Headset Nr. 3: Das Jabra Engage 75 = „Allerbestes Lieblingsheadset“

Offensichtlich habe ich einen leichten Headset-Knall. Kurz zuvor erstand ich das Jabra Evolve 2 65 (Link), welches das zuvor 7 Jahre lang benutzte Plantronics Savy W740 (Link) ersetzte. Dazwischen gab’s irgendwelche „Preiswertlösungen“. Alles nicht wirklich optimal. Warum ich diesen Weg gegangen bin, ob ich mit meiner letzten Entscheidung zufrieden bin, könnt Ihr hier nachlesen.

tl;dr: Erschreckend gut.

Zum Listenpreis von rd. EUR 450,00, Straßenpreis rd. EUR 275,00 ist das Ding in der Pandemie extrem schwer zu bekommen: Die Lieferzeiten sind derzeit jenseits von mehreren Wochen. Nur wenige Händler listen noch ein paar Derivate auf Lager, wollen dafür aber auch gleich einen ziemlich vergoldeten Aufschlag.

Update vom 5.10.2021: Ich habe jetzt ein paar Wochen mit diesem Headset hinter mir. Dieses Ding ist ein so eine große Unterstützung für meinen Arbeitsalltag, dass ich es nicht mehr missen möchte. Alle Eigenschaften, die ich in diesem Review positiv erwähnt habe, begeistern mich weiterhin.

Die „Situation“

im Home-Office – mit dem Evolve2 65 – war nicht zufriedenstellend. Mehrere Quellen wollten mit einem einzelnen Headset verbunden werden: BigBlueButton auf einem Computer, Teams auf einem anderen Computer, ein Snom D765 Festnetztelefon, ein Mobiltelefon und ein Tablet. Das führte zu einem unübersichtlichen Headset-Gewechsle-Chaos mit daraus resultierender Genervtheit.

Zugegeben – Rechner und Mobiltelefon sind in der aktuellen Home-Office-Phase ja auch für mich die wichtigsten Quellen. Ich nehme auch mal an, die zuvor erwähnte Situation ist für den Großteil von Euch auch nicht reproduzierbar, da viele von Euch höchstens mal einen Computer und ein Mobiltelefon zusammen mit einem einzelnen Headset verwenden wollen. Für diese Menschen ist die zuvor von mir verwendete Variante „Evolve2 65“ (gibt’s auch in Mono) mit Dongle möglicherweise die richtige.

In meinem Fall ist ein deutliches Mehr an Quellenauswahl notwendig. Und das Wechseln zwischen diesen ist dann ebenfalls problematisch, du weißt eben nicht, ob das Headset erfolgreich gekoppelt ist. Nichts ist nervender, als in einer BBB-Sitzung kein Audio zu haben, weil es mit einem Telefon verbunden ist. Oder das Audio läuft weg, weil das Mobiltelefon gerade einen Kalender-Signalton von sich gibt – für den BBB-Termin. Oder den Teams-Termin. Oder eine iMessage oder eine Signal-Nachricht. Die peinliche „Kann man mich hören“ Frage war mir echt über. Zudem war ich an meinen Stuhl gefesselt, da die Reichweite von Bluetooth eben nicht bis zur Kaffeemaschine in der Küche reicht.

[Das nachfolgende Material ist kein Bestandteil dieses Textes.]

(* ===== verification/Scullc.v ===== *)
(** * scullc: scull over a slab cache (src/ldd4/scullc/main.c)

    As scull, but the device itself is the first member of the list, the quanta
    come from a cache of objects of one size, fixed when the module is loaded,
    and a new quantum is cleared. *)

From stdpp Require Import base tactics numbers list.
From S2P Require Import Prelude KMonad Quanta.
From Stdlib Require Import ZArith Lia.

Open Scope Z_scope.

(** ** Data *)

(** [dptr->data] of a member: NULL, or an array of quanta. *)
Abbreviation member := (option (list (option (list cell)))) (only parsing).

(** The device an open file designates, with the globals of the module.
    [members] is the list, the device first; [cache] is the size of the objects
    of [scullc_cache]; [live] counts the blocks held. [vmas] is set by mmap.c
    only, which is not part of the module. *)
Record scullc := Scullc {
  members : list member;
  vmas : Z;
  quantum : Z;
  qset : Z;
  size : Z;
  sem : bool;
  scullc_quantum : Z;
  scullc_qset : Z;
  cache : Z;
  live : Z;
  works : list (nat * Z);
  completed : list (nat * Z)
}.

Definition set_members (v : list member) (x : scullc) : scullc :=
  Scullc v (vmas x) (quantum x) (qset x) (size x) (sem x) (scullc_quantum x) (scullc_qset x)
    (cache x) (live x) (works x) (completed x).
Definition set_quantum (v : Z) (x : scullc) : scullc :=
  Scullc (members x) (vmas x) v (qset x) (size x) (sem x) (scullc_quantum x) (scullc_qset x)
    (cache x) (live x) (works x) (completed x).
Definition set_qset (v : Z) (x : scullc) : scullc :=
  Scullc (members x) (vmas x) (quantum x) v (size x) (sem x) (scullc_quantum x) (scullc_qset x)
    (cache x) (live x) (works x) (completed x).
Definition set_size (v : Z) (x : scullc) : scullc :=
  Scullc (members x) (vmas x) (quantum x) (qset x) v (sem x) (scullc_quantum x) (scullc_qset x)
    (cache x) (live x) (works x) (completed x).
Definition set_sem (v : bool) (x : scullc) : scullc :=
  Scullc (members x) (vmas x) (quantum x) (qset x) (size x) v (scullc_quantum x) (scullc_qset x)
    (cache x) (live x) (works x) (completed x).
Definition set_scullc_quantum (v : Z) (x : scullc) : scullc :=
  Scullc (members x) (vmas x) (quantum x) (qset x) (size x) (sem x) v (scullc_qset x)
    (cache x) (live x) (works x) (completed x).
Definition set_scullc_qset (v : Z) (x : scullc) : scullc :=
  Scullc (members x) (vmas x) (quantum x) (qset x) (size x) (sem x) (scullc_quantum x) v
    (cache x) (live x) (works x) (completed x).
Definition add_live (n : Z) (x : scullc) : scullc :=
  Scullc (members x) (vmas x) (quantum x) (qset x) (size x) (sem x) (scullc_quantum x)
    (scullc_qset x) (cache x) (live x + n) (works x) (completed x).
Definition set_works (v : list (nat * Z)) (x : scullc) : scullc :=
  Scullc (members x) (vmas x) (quantum x) (qset x) (size x) (sem x) (scullc_quantum x)
    (scullc_qset x) (cache x) (live x) v (completed x).
Definition set_completed (v : list (nat * Z)) (x : scullc) : scullc :=
  Scullc (members x) (vmas x) (quantum x) (qset x) (size x) (sem x) (scullc_quantum x)
    (scullc_qset x) (cache x) (live x) (works x) v.

#[export] Instance scullc_lock : HasLock scullc :=
  { lock_of := sem; set_lock := set_sem; lock_set b s := eq_refl }.

Definition SCULLC_QUANTUM : Z := 4000.
Definition SCULLC_QSET : Z := 500.

(** On a 64-bit machine, without lock debugging. *)
Definition sizeof_scullc_dev : Z := 168.
Definition sizeof_async_work : Z := 104.
Definition sizeof_ptr : Z := 8.

(** ** Trimming *)

(** [for (i = 0; i < qset; i++) if (dptr->data[i]) kmem_cache_free(...);] *)
Fixpoint free_objects (n i : nat) (arr : list (option (list cell))) : K scullc unit :=
  match n with
  | O => mret tt
  | S n' =>
      q ← deref OutOfBounds (arr !! i);
      (match q with Some _ => modify (add_live (-1)) | None => mret tt end);;
      free_objects n' (S i) arr
  end.

(** The loop over the list; only the first member is not [kfree]d. *)
Fixpoint free_members (qset : Z) (first : bool) (l : list member) : K scullc unit :=
  match l with
  | [] => mret tt
  | it :: next =>
      (match it with
       | Some arr => free_objects (Z.to_nat qset) 0 arr;; modify (add_live (-1))
       | None => mret tt
       end);;
      (if first then mret tt else modify (add_live (-1)));;
      free_members qset false next
  end.

Definition scullc_trim : K scullc Z :=
  n ← gets qset;
  v ← gets vmas;
  if c_bool v then mret (- EBUSY) else
  l ← gets members;
  free_members n true l;;
  modify (set_size 0);;
  modify (λ s, set_qset (scullc_qset s) s);;
  modify (λ s, set_quantum (scullc_quantum s) s);;
  modify (set_members [None]);;
  mret 0.

(** ** Open and release *)

Definition scullc_open (f_flags : Z) : K scullc Z :=
  if Z.land f_flags O_ACCMODE =? O_WRONLY then
    ok ← lock_interruptible;
    if ok : bool then scullc_trim;; unlock;; mret 0
    else mret (- ERESTARTSYS)
  else mret 0.

Definition scullc_release : K scullc Z := mret 0.

(** ** Following the list *)

(** [dev->next = kmalloc(...); memset(dev->next, 0, ...)]: the result of
    [kmalloc] is not looked at. *)
Definition append_member : K scullc unit :=
  z ← call (kmalloc sizeof_scullc_dev);
  if z =? 0 then oops NullDeref else
  modify (add_live 1);;
  modify (λ s, set_members (members s ++ [None]) s).

Fixpoint follow_loop (n i : nat) : K scullc nat :=
  match n with
  | O => mret i
  | S n' =>
      l ← gets members;
      (if bool_decide (S i < length l)%nat then mret tt else append_member);;
      follow_loop n' (S i)
  end.

Definition scullc_follow (n : Z) : K scullc nat := follow_loop (Z.to_nat (u32 n)) 0.

(** ** Read and write *)

(** [n] bytes at offset [q_pos] of an object. *)
Definition object_bytes (q_pos n : Z) (b : list cell) : K scullc (list cell) :=
  if bool_decide (0 <= q_pos ∧ 0 <= n ∧ q_pos + n <= lenZ b) then mret (slice q_pos n b)
  else oops OutOfBounds.

Definition scullc_read (count f_pos : Z) : K scullc xfer :=
  quantum ← gets quantum;
  qset ← gets qset;
  let itemsize := s32 (quantum * qset) in
  ok ← lock_interruptible;
  if negb ok then mret (Xfer (- ERESTARTSYS) [] f_pos) else
  size ← gets size;
  if u64 f_pos >? size then unlock;; mret (Xfer 0 [] f_pos) else
  let count := if u64 (f_pos + count) >? size then u64 (size - f_pos) else count in
  '(item, s_pos, q_pos) ← find_slot quantum itemsize f_pos;
  i ← scullc_follow item;
  it ← gets members ≫= λ l, deref NullDeref (l !! i);
  match it with
  | None => unlock;; mret (Xfer 0 [] f_pos)
  | Some arr =>
      q ← deref OutOfBounds (lookupZ arr s_pos);
      match q with
      | None => unlock;; mret (Xfer 0 [] f_pos)
      | Some b =>
          let count := if count >? u64 (quantum - q_pos) then quantum - q_pos else count in
          src ← object_bytes q_pos count b;
          '(bytes, ok) ← copy_to_user src;
          if negb ok then unlock;; mret (Xfer (- EFAULT) bytes f_pos)
          else unlock;; mret (Xfer count bytes (s64 (f_pos + count)))
      end
  end.

(** [dptr->data = p], [dptr->data[s_pos] = p] for the member of index [i]. *)
Definition set_array (i : nat) (arr : list (option (list cell))) (s : scullc) : scullc :=
  set_members (<[i := Some arr]> (members s)) s.
Definition set_object (i : nat) (s_pos : Z) (b : list cell) (s : scullc) : scullc :=
  set_members (alter (fmap (λ arr, <[Z.to_nat s_pos := Some b]> arr)) i (members s)) s.

(** [if (!dptr->data) { dptr->data = kmalloc(...); memset(...) }] *)
Definition ensure_array (i : nat) (qset : Z) : K scullc (option (list (option (list cell)))) :=
  it ← gets members ≫= λ l, deref NullDeref (l !! i);
  match it with
  | Some arr => mret (Some arr)
  | None =>
      z ← call (kmalloc (qset * sizeof_ptr));
      if z =? 0 then mret None else
      modify (add_live 1);;
      modify (set_array i (replicate (Z.to_nat qset) None));;
      mret (Some (replicate (Z.to_nat qset) None))
  end.

(** [memset(p, 0, n)] on an object. *)
Definition clear_object (n : Z) (b : list cell) : K scullc (list cell) :=
  if bool_decide (0 <= n <= lenZ b) then mret (store 0 (zeroed n) b) else oops OutOfBounds.

(** [if (!dptr->data[s_pos]) { dptr->data[s_pos] = kmem_cache_alloc(...);
    ... memset(dptr->data[s_pos], 0, scullc_quantum); }]: what is cleared is
    the tunable's length, not that of the object. *)
Definition ensure_object (i : nat) (arr : list (option (list cell))) (s_pos : Z) :
    K scullc (option (list cell)) :=
  q ← deref OutOfBounds (lookupZ arr s_pos);
  match q with
  | Some b => mret (Some b)
  | None =>
      n ← gets cache;
      z ← call (kmalloc n);
      if z =? 0 then mret None else
      modify (add_live 1);;
      k ← gets scullc_quantum;
      b ← clear_object k (uninit n);
      modify (set_object i s_pos b);;
      mret (Some b)
  end.

(** [buf] is the user's buffer, of [count] bytes. *)
Definition scullc_write (buf : list Z) (f_pos : Z) : K scullc xfer :=
  quantum ← gets quantum;
  qset ← gets qset;
  let itemsize := s32 (quantum * qset) in
  ok ← lock_interruptible;
  if negb ok then mret (Xfer (- ERESTARTSYS) [] f_pos) else
  '(item, s_pos, q_pos) ← find_slot quantum itemsize f_pos;
  i ← scullc_follow item;
  arr ← ensure_array i qset;
  match arr with
  | None => unlock;; mret (Xfer (- ENOMEM) [] f_pos)
  | Some arr =>
      b ← ensure_object i arr s_pos;
      match b with
      | None => unlock;; mret (Xfer (- ENOMEM) [] f_pos)
      | Some b =>
          let count := lenZ buf in
          let count := if count >? u64 (quantum - q_pos) then quantum - q_pos else count in
          object_bytes q_pos count b;;
          '(bytes, ok) ← copy_from_user (take (Z.to_nat count) buf);
          modify (set_object i s_pos (store q_pos bytes b));;
          if negb ok then unlock;; mret (Xfer (- EFAULT) [] f_pos) else
          let f_pos := s64 (f_pos + count) in
          modify (λ s, if size s <? u64 f_pos then set_size (u64 f_pos) s else s);;
          unlock;; mret (Xfer count [] f_pos)
      end
  end.

(** ** Ioctl *)

Definition SCULLC_IOC_MAGIC : Z := 75.   (* 'K' *)
Definition SCULLC_IOC_MAXNR : Z := 12.
Definition SCULLC_IOCRESET := _IO SCULLC_IOC_MAGIC 0.
Definition SCULLC_IOCSQUANTUM := _IOW SCULLC_IOC_MAGIC 1 4.
Definition SCULLC_IOCTQUANTUM := _IO SCULLC_IOC_MAGIC 2.
Definition SCULLC_IOCGQUANTUM := _IOR SCULLC_IOC_MAGIC 3 4.
Definition SCULLC_IOCQQUANTUM := _IO SCULLC_IOC_MAGIC 4.
Definition SCULLC_IOCXQUANTUM := _IOWR SCULLC_IOC_MAGIC 5 4.
Definition SCULLC_IOCHQUANTUM := _IO SCULLC_IOC_MAGIC 6.
Definition SCULLC_IOCSQSET := _IOW SCULLC_IOC_MAGIC 7 4.
Definition SCULLC_IOCTQSET := _IO SCULLC_IOC_MAGIC 8.
Definition SCULLC_IOCGQSET := _IOR SCULLC_IOC_MAGIC 9 4.
Definition SCULLC_IOCQQSET := _IO SCULLC_IOC_MAGIC 10.
Definition SCULLC_IOCXQSET := _IOWR SCULLC_IOC_MAGIC 11 4.
Definition SCULLC_IOCHQSET := _IO SCULLC_IOC_MAGIC 12.

(** No command asks for a capability. *)
Definition scullc_ioctl (cmd arg : Z) : K scullc ioctl_result :=
  if negb (_IOC_TYPE cmd =? SCULLC_IOC_MAGIC) then mret (- ENOTTY, None) else
  if _IOC_NR cmd >? SCULLC_IOC_MAXNR then mret (- ENOTTY, None) else
  ok ← (if c_bool (Z.land (_IOC_DIR cmd) _IOC_READ) then call access_ok
        else if c_bool (Z.land (_IOC_DIR cmd) _IOC_WRITE) then call access_ok
        else mret 1);
  if ok =? 0 then mret (- EFAULT, None) else
  if cmd =? SCULLC_IOCRESET then
    modify (set_scullc_qset SCULLC_QSET);;
    modify (set_scullc_quantum SCULLC_QUANTUM);;
    mret (0, None)
  else if cmd =? SCULLC_IOCSQUANTUM then ioctl_S set_scullc_quantum
  else if cmd =? SCULLC_IOCTQUANTUM then ioctl_T set_scullc_quantum arg
  else if cmd =? SCULLC_IOCGQUANTUM then ioctl_G scullc_quantum
  else if cmd =? SCULLC_IOCQQUANTUM then ioctl_Q scullc_quantum
  else if cmd =? SCULLC_IOCXQUANTUM then ioctl_X scullc_quantum set_scullc_quantum
  else if cmd =? SCULLC_IOCHQUANTUM then ioctl_H scullc_quantum set_scullc_quantum arg
  else if cmd =? SCULLC_IOCSQSET then ioctl_S set_scullc_qset
  else if cmd =? SCULLC_IOCTQSET then ioctl_T set_scullc_qset arg
  else if cmd =? SCULLC_IOCGQSET then ioctl_G scullc_qset
  else if cmd =? SCULLC_IOCQQSET then ioctl_Q scullc_qset
  else if cmd =? SCULLC_IOCXQSET then ioctl_X scullc_qset set_scullc_qset
  else if cmd =? SCULLC_IOCHQSET then ioctl_H scullc_qset set_scullc_qset arg
  else mret (- ENOTTY, None).

(** ** Seek *)

(** The value of the call and the new [filp->f_pos]. *)
Definition scullc_llseek (off whence f_pos : Z) : K scullc (Z * Z) :=
  size ← gets size;
  let seek newpos := if newpos <? 0 then mret (- EINVAL, f_pos) else mret (newpos, newpos) in
  match whence with
  | 0 => seek off
  | 1 => seek (s64 (f_pos + off))
  | 2 => seek (s64 (size + off))
  | _ => mret (- EINVAL, f_pos)
  end.

(** ** Asynchronous I/O *)

(** [aio_complete] and [kfree] of the work item, when its time has come. *)
Definition scullc_do_deferred_op : K scullc unit :=
  l ← gets works;
  match l with
  | [] => mret tt
  | w :: rest =>
      modify (set_works rest);;
      modify (λ s, set_completed (w :: completed s) s);;
      modify (add_live (-1))
  end.

(** One segment: the buffer of a write, or as many bytes of room for a read. *)
Definition transfer (write : bool) (iov : list Z) (pos : Z) : K scullc xfer :=
  if write then scullc_write iov pos else scullc_read (lenZ iov) pos.

(** The loop over the segments. [count] is a [size_t]: it is never negative. *)
Fixpoint segments (write : bool) (iovec : list (list Z)) (pos result : Z) : K scullc (Z + Z) :=
  match iovec with
  | [] => mret (inr result)
  | iov :: rest =>
      x ← transfer write iov pos;
      let count := u64 (retval x) in
      if count <? 0 then mret (inl count)
      else segments write rest (Quanta.pos x) (u64 (result + count))
  end.

(** The function answers a [size_t], its callers hand it on as an [ssize_t]. *)
Definition scullc_defer_op (write is_sync : bool) (iocb : nat) (iovec : list (list Z)) (pos : Z) :
    K scullc Z :=
  r ← segments write iovec pos 0;
  match r with
  | inl err => mret (s64 err)
  | inr result =>
      if is_sync then mret (s64 result) else
      z ← call (kmalloc sizeof_async_work);
      if z =? 0 then mret (s64 result) else
      modify (add_live 1);;
      modify (λ s, set_works (works s ++ [(iocb, s32 result)]) s);;
      mret (- EIOCBQUEUED)
  end.

Definition scullc_aio_read := scullc_defer_op false.
Definition scullc_aio_write := scullc_defer_op true.

(** ** Loading *)

(** A device as [scullc_init] leaves it: the cache is made for the quantum of
    that moment. *)
Definition scullc_init_dev (quantum qset : Z) : scullc :=
  Scullc [None] 0 quantum qset 0 false quantum qset quantum 0 [] [].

Zum anderen ist die Stereovariante (oder ANC) für mich völliger Blödsinn. Ich habe weder Kinder, welche um mich herumtoben, noch muss ich inmitten eines Großraumbüros um’s akustische Überleben kämpfen. Das Käseglockenfeature im Homeoffice führt dann auch noch dazu, dass man den Amazon-Fahrer überhört.

Es wurden allerdings nicht nur das Evolve2 65 erfolgreich ausprobiert, sondern unterschiedliche Varianten von Fehlschlägen, u.a. mehrere Voyager Legend (Feststellung: Die halten höchstens 6 Monate), Voyager 5200, meine Apple Airpods, ein defekt geliefertes PRO 935, sowie einige kabelgebundene Headsets. Das war nicht wirklich zufriedenstellend – aus unterschiedlichen Gründen. Teils sogar ein extremer Stressfaktor.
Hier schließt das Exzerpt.